Reputation: 3095
I have a UITextField
centered in my viewcontroller. I'm using a CAShapeLayer
underneath the textfield that grows in width as text is typed in the textfield. Once the user presses enter, a UITableView
that is hidden at the bottom of the view slides up. I'm able to get the tableview and textfield to slide up by changing their constraints.
func moveUp(){
searchBarTopConstraint.constant = 0
tableViewTopConstraint.constant = 0
UIView.animate(withDuration: 2.0) {
self.view.layoutSubviews()
}
}
However, I can't figure out how to get the CAShapeLayer
to slide up with the textfield. I tried creating a function that moves the line and putting it in a UIView animation with a completion handler, but the line will either move up after the animation or before.

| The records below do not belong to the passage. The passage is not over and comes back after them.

(** [isolateUnknown] on a new candidate: the fields outside the dialect, as JSON strings,
    are its metadata, with one warning; only metadata fields are let through. *)
Lemma isolateUnknown_exact q allowed c :
  cand_Diagnostics c = [] → cand_Metadata c = ∅ →
  let (r, c') := isolateUnknown q allowed c in
  cand_Metadata c' = (λ v, Marshal (Str v)) <$> unknown_fields allowed q ∧
  cand_Diagnostics c' = (if bool_decide (unknown_fields allowed q = ∅) then [] else [metadata_warning]) ∧
  same_but_metadata c c' ∧
  r = if forallb metadataKey (unknown_keys allowed (sorted_keys q))
      then Ok tt else Err (Share.failure Share.Unsupported "/query").
Proof.
  intros Hd Hm. unfold isolateUnknown, isolate_or_refuse.
  pose proof (isolate_exact allowed (query_text q) (sorted_keys q) c (or_introl Hd)) as H.
  destruct (isolate _ _ _ _) as [ok c']. destruct H as (-> & Hs & Hk & He).
  assert (∀ k, k ∈ unknown_keys allowed (sorted_keys q) ↔ is_Some (unknown_fields allowed q !! k)) as Hu.
  { intros k. unfold unknown_keys, unknown_fields.
    rewrite list_elem_of_filter, elem_of_sorted_keys. split.
    - intros [Hka [v Hv]]. exists v. by apply map_lookup_filter_Some.
    - intros [v [Hv Hka]%map_lookup_filter_Some]. by split; [|eexists]. }
  assert (cand_Metadata c' = (λ v, Marshal (Str v)) <$> unknown_fields allowed q) as HM.
  { apply map_eq. intros k. rewrite Hk, lookup_fmap, Hm, lookup_empty.
    destruct (bool_decide_reflect (k ∈ unknown_keys allowed (sorted_keys q))) as [Hin|Hin].
    - apply Hu in Hin as [v Hv]. rewrite Hv. unfold query_text.
      unfold unknown_fields in Hv. apply map_lookup_filter_Some in Hv as [-> _]. done.
    - destruct (unknown_fields allowed q !! k) eqn:E; [|done]. destruct Hin. apply Hu. by eexists. }
  assert (bool_decide (unknown_keys allowed (sorted_keys q) = []) =
          bool_decide (unknown_fields allowed q = ∅)) as HE.
  { apply bool_decide_ext. split; intros E.
    - apply map_eq. intros k. rewrite lookup_empty. apply eq_None_not_Some.
      rewrite <-Hu, E. apply not_elem_of_nil.
    - destruct (unknown_keys _ _) as [|k l] eqn:El; [done|]. exfalso.
      assert (is_Some (unknown_fields allowed q !! k)) as [v Hv] by (apply Hu; set_solver).
      by rewrite E, lookup_empty in Hv. }
  rewrite HE, Hd in He. destruct (forallb _ _); by split_and!.
Qed.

UIView.animate(withDuration: 2.00, delay: 0.0, options: [], animations: {
self.view.layoutSubviews()
self.moveLine()
}, completion: { (finished: Bool) in
// self.moveLine()
})
The y position of the line is determined by the textfields position (this is a concise version of the moveLine()):
let y = searchField.frame.origin.y + searchField.frame.size.height + 6
linePath.move(to: CGPoint(x:x1, y:y))
linePath.addLine(to: CGPoint(x:x2, y:y))
Upvotes: 1
Views: 4527
Reputation: 437422
There are two issues:
If moving views via constraints, you call layoutIfNeeded()
in the animation block, not layoutSubviews()
As the layoutSubviews()
documentation says:
You should not call this method directly. If you want to force a layout update, call the
setNeedsLayout()
method instead to do so prior to the next drawing update. If you want to update the layout of your views immediately, call thelayoutIfNeeded()
method.
In your case, put layoutIfNeeded()
inside your animate
closure, not layoutSubviews()
.
Note that when you do this properly, this moves the view in which you have the CAShapeLayer
, not moving the CAShapeLayer
itself. So, if you have a shape layer that you want to move, you'd put that shape layer with a view with the constraints, and then move the view with the above layoutIfNeeded()
call.
Theoretically, you actually can animate the moving of a CAShapeLayer
within a view using CABasicAnimation
:
let position = CGPoint(...) // the new origin of the CAShapeLayer within its view
let animation = CABasicAnimation(keyPath: "position")
animation.fromValue = shapeLayer.position // animate from current position ...
animation.toValue = position // ... to whereever the new position is
animation.duration = 2
shapeLayer.position = position // set the shape's final position to be the new position so when the animation is done, it's at its new "home"
shapeLayer.add(animation, forKey: nil) // animate from `fromValue` to `toValue`
Personally, I think it's a little confusing to move shape layers within a view, and I prefer to put the shape layer within its own view, add that view within your view hierarchy with the associated constraints, and then animate that view's constraints. It makes debugging of views with the Xcode view debugger easier, IMHO.